• **TASK TO COMPLETE**: Copy the listing below line for line, from its opening line to the one with "unfold specRejectsDomain in", both included; stop there.

• **SUPPLIED DATA**:
(** An accepted domain holds a letter or digit. *)
Lemma accepted_has_alnum (d : jsstring) :
  isCorrectDomain d = true ->
  exists c, In c d /\ classHas alnumClass c = true.
Proof.
  intros H. pose proof (accepted_labels d H) as [Hlen _].
  rewrite isCorrectDomain_negb, negb_true_iff in H.
  unfold specRejectsDomain in H. cbn zeta in H.
  rewrite !orb_false_iff in H. destruct H as [_ Hlast].
  destruct (last_two_inv _ Hlen) as (front & a & b & Hp).
  assert (Hl : lastTwo (split c_dot d) = [a; b])
    by (rewrite Hp; apply lastTwo_app).
  rewrite Hl in Hlast. cbn [existsb] in Hlast.
  rewrite !orb_false_iff in Hlast. destruct Hlast as [_ [[_ Hb] _]].
  apply negb_false_iff in Hb. unfold hasAlnum in Hb.
  apply existsb_exists in Hb. destruct Hb as (c & Hc & Ha).
  exists c. split; [|exact Ha].
  apply (split_In c_dot c d b); [|exact Hc].
  rewrite Hp. apply in_or_app. right. right. now left.
Qed.

Lemma splitUrl_trimmed (s : jsstring) :
  forallb isTrailChar (orEmpty (snd (splitUrl s))) = true.
Proof.
  destruct (splitUrl_cases s) as [(_ & E & _) | (r & n & _ & Hr)].
  - rewrite E. reflexivity.
  - cbn zeta in Hr. destruct Hr as (_ & _ & _ & E & (_ & Hall & _) & _).
    rewrite E. exact Hall.
Qed.

(** The kept part holds every character of the input that is not closing
    punctuation. *)
Lemma splitUrl_keeps (s : jsstring) (c : code) :
  In c s -> isTrailChar c = false -> In c (fst (splitUrl s)).
Proof.
  intros Hin Hc. rewrite <- (splitUrl_app s) in Hin.
  apply in_app_or in Hin. destruct Hin as [H | H]; [exact H|].
  pose proof (splitUrl_trimmed s) as Hall. rewrite forallb_forall in Hall.
  rewrite (Hall c H) in Hc. discriminate.
Qed.

(** X11. [findUrl] accepts a match exactly when the boundary check passes
    and the domain (with [www] folded in) is correct: the kept part of a
    correct domain is never empty, so the check for an empty kept part
    never rejects anything. *)
Theorem findUrl_accepts_iff (whole protocol domain path : jsstring)
  (m : RegExpMatchObject) :
  findUrl whole protocol domain path m <> RFalse <->
  previous m false = true /\
  isCorrectDomain (if startsWithW protocol then protocol ++ domain
                   else domain) = true.
Proof.
  pose proof (findUrl_cases whole protocol domain path m) as C. cbn zeta in C.
  split.
  - intros H. destruct C as [E | (Hp & Hd & _)]; [contradiction | now split].
  - intros [Hp Hd].
    assert (Hk : fst (splitUrl ((if startsWithW protocol
                                 then protocol ++ domain else domain) ++ path))
                 <> []).
    { destruct (accepted_has_alnum _ Hd) as (c & Hc & Ha).
      intros E.
      assert (Hin : In c (fst (splitUrl ((if startsWithW protocol
                                           then protocol ++ domain
                                           else domain) ++ path)))).
      { apply splitUrl_keeps; [apply in_or_app; now left|].
        now apply alnum_not_trail. }
      rewrite E in Hin. contradiction. }
    clear C. unfold findUrl. rewrite test_w, Hp. cbn [negb].
    destruct (startsWithW protocol); rewrite Hd; cbn [negb];
      destruct (splitUrl _) as [[|k kept] [[|t0 t]|]];
      cbn [fst snd truthy negb] in *; try contradiction; discriminate.
Qed.

(** X12. [findEmail] returns a link exactly when the boundary check (with
    the slash forbidden) passes, the label does not end in [-], a digit or
    [_], and the character before the match is neither [!] nor [@]; the
    link is then [mailto:] followed by [atext@label], shown as
    [atext@label]. *)
Theorem findEmail_contract (whole atext label : jsstring)
  (m : RegExpMatchObject) :
  (findEmail whole atext label m <> RFalse <->
   previous m true = true /\
   endsWith isLabelEnd label = false /\
   charCodeAt (input m) (index m - 1) <> Some c_bang /\
   charCodeAt (input m) (index m - 1) <> Some c_at) /\
  (findEmail whole atext label m <> RFalse ->
   findEmail whole atext label m
   = ROne (Link None (lit "mailto:" ++ atext ++ lit "@" ++ label)
             [Text (atext ++ lit "@" ++ label)])).
Proof.
  unfold findEmail. cbn zeta. rewrite test_labelEnd_spec.
  destruct (previous m true); cbn [negb orb];
    [|split; [split; [contradiction | intros [? _]; discriminate]
             | contradiction]].
  destruct (endsWith isLabelEnd label);
    [split; [split; [contradiction | intros (_ & ? & _); discriminate]
            | contradiction]|].
  unfold codeIs, c_bang, c_at.
  destruct (charCodeAt (input m) (index m - 1)) as [c|]; cbn [orb].
  - destruct (Z.eqb_spec c 33) as [->|H1]; cbn [orb].
    + split; [split; [contradiction | intros (_ & _ & H & _); now destruct H]
             | contradiction].
    + destruct (Z.eqb_spec c 64) as [->|H2].
      * split; [split; [contradiction | intros (_ & _ & _ & H); now destruct H]
               | contradiction].
      * split; [|reflexivity]. split; [|discriminate].
        intros _. conj; try reflexivity; congruence.
  - split; [|reflexivity]. split; [|discriminate].
    intros _. conj; try reflexivity; discriminate.
Qed.

(** ** The captures the handlers receive *)

(** X13. The URL pattern always hands [findUrl] three strings: every
    match has its three groups defined, the domain group is not empty,
    and protocol, domain and path together spell the match. *)
Theorem url_match_groups (v : jsstring) (lastIndex : nat) (m : ExecResult) :
  exec re_url v lastIndex = Some m ->
  exists protocol domain path,
    exec_groups m = [Some protocol; Some domain; Some path] /\
    exec_whole m = protocol ++ domain ++ path /\
    domain <> [] /\
    spread3 findUrl (exec_whole m) (exec_groups m)
            (mkMatch (Z.of_nat (exec_index m)) v)
    = findUrl (exec_whole m) protocol domain path
              (mkMatch (Z.of_nat (exec_index m)) v).
Proof.
  intros E. destruct (exec_url _ _ _ E) as (p & d & pa & Hg & Hw & Hd).
  exists p, d, pa. conj; [exact Hg | exact Hw | exact Hd |].
  rewrite Hg. reflexivity.
Qed.

(** X14. The mention and email patterns always hand their handler two
    strings: the first group is the literal prefix followed by a
    non-empty name of [[-.\w+]] characters, the second is a label that
    starts with a [[-\w]] character and holds a dot, and the match is the
    two joined by [@]. *)
Theorem mention_match_groups (prefix : string) (v : jsstring)
  (lastIndex : nat) (m : ExecResult) :
  exec (re_mention prefix) v lastIndex = Some m ->
  exists name c label,
    exec_groups m = [Some (lit prefix ++ name); Some (c :: label)] /\
    exec_whole m = (lit prefix ++ name) ++ lit "@" ++ c :: label /\
    name <> [] /\ forallb (classHas atextClass) name = true /\
    classHas labelClass c = true /\ In c_dot label.
Proof. apply exec_mention. Qed.

(** ** The www form of the URL pattern *)









End Handlers.

(** ** The escape rules *)

Lemma matchesChar_class (items : list ClassItem) (c : code) :
  matchesChar (RClass false items) c = classHas items c.
Proof. unfold matchesChar. rewrite test_class. simpl. apply orb_false_r. Qed.

Lemma matchesChar_char (x c : code) : matchesChar (RChar x) c = (c =? x).
Proof.
  unfold matchesChar. rewrite test_unfold, scan_char. simpl. apply orb_false_r.
Qed.

Lemma existsb_eqb_In (x : string) (l : list string) :
  existsb (String.eqb x) l = true <-> In x l.
Proof.
  rewrite existsb_exists. split.
  - intros (y & Hy & E). apply String.eqb_eq in E. now subst.
  - intros H. exists x. split; [exact H | apply String.eqb_refl].
Qed.

(** C9. The serialisation extension declares exactly three escape rules,
    for [@], [.] and [:].  Each is in scope exactly in phrasing content
    outside autolink, link, image and label constructs.  [@] is escaped
    between a character of [[+\-.\w]] and one of [[\-.\w]], [.] between
    [w] or [W] and a character of [[\-.\w]], [:] between [p] or [s] and
    [/]. *)
Theorem escape_rules :
  map character gfmAutolinkLiteralToMarkdown = [ch "@"; ch "."; ch ":"]
  /\
  (forall rule stack,
      In rule gfmAutolinkLiteralToMarkdown ->
      (patternInScope stack rule = true <->
       In "phrasing"%string stack /\
       ~ In "autolink"%string stack /\ ~ In "link"%string stack /\
       ~ In "image"%string stack /\ ~ In "label"%string stack))
  /\
  (forall c,
      map (fun rule => matchesChar (before rule) c) gfmAutolinkLiteralToMarkdown
      = [ (c =? ch "+") || (c =? ch "-") || (c =? ch ".") || isWord c;
          (c =? ch "w") || (c =? ch "W");
          (c =? ch "p") || (c =? ch "s") ])
  /\
  (forall c,
      map (fun rule => matchesChar (after rule) c) gfmAutolinkLiteralToMarkdown
      = [ (c =? ch "-") || (c =? ch ".") || isWord c;
          (c =? ch "-") || (c =? ch ".") || isWord c;
          c =? ch "/" ]).
Proof.
  split; [reflexivity|]. split; [|split].
  - intros rule stack Hin.
    assert (Hr : inConstruct rule = "phrasing"%string /\
                 notInConstruct rule
                 = ["autolink"; "link"; "image"; "label"]%string).
    { destruct Hin as [<- | [<- | [<- | []]]]; split; reflexivity. }
    destruct Hr as [Hi Hn]. unfold patternInScope. rewrite Hi, Hn.
    rewrite andb_true_iff, negb_true_iff, existsb_eqb_In.
    cbn [existsb]. rewrite orb_false_r, !orb_false_iff.
    rewrite <- !not_true_iff_false, !existsb_eqb_In. tauto.
  - intros c. cbn [map gfmAutolinkLiteralToMarkdown before].
    rewrite !matchesChar_class. unfold classHas. cbn [existsb itemHas].
    rewrite !orb_false_r.
    destruct (c =? ch "+"), (c =? ch "-"), (c =? ch "."), (isWord c),
      (c =? ch "w"), (c =? ch "W"), (c =? ch "p"), (c =? ch "s"); reflexivity.
  - intros c. cbn [map gfmAutolinkLiteralToMarkdown after].
    rewrite !matchesChar_class, matchesChar_char. unfold classHas.
    cbn [existsb itemHas]. rewrite !orb_false_r.
    destruct (c =? ch "-"), (c =? ch "."), (isWord c); reflexivity.
Qed.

• **TASK OUTPUT**:
(** An accepted domain holds a letter or digit. *)
Lemma accepted_has_alnum (d : jsstring) :
  isCorrectDomain d = true ->
  exists c, In c d /\ classHas alnumClass c = true.
Proof.
  intros H. pose proof (accepted_labels d H) as [Hlen _].
  rewrite isCorrectDomain_negb, negb_true_iff in H.
  unfold specRejectsDomain in H. cbn zeta in H.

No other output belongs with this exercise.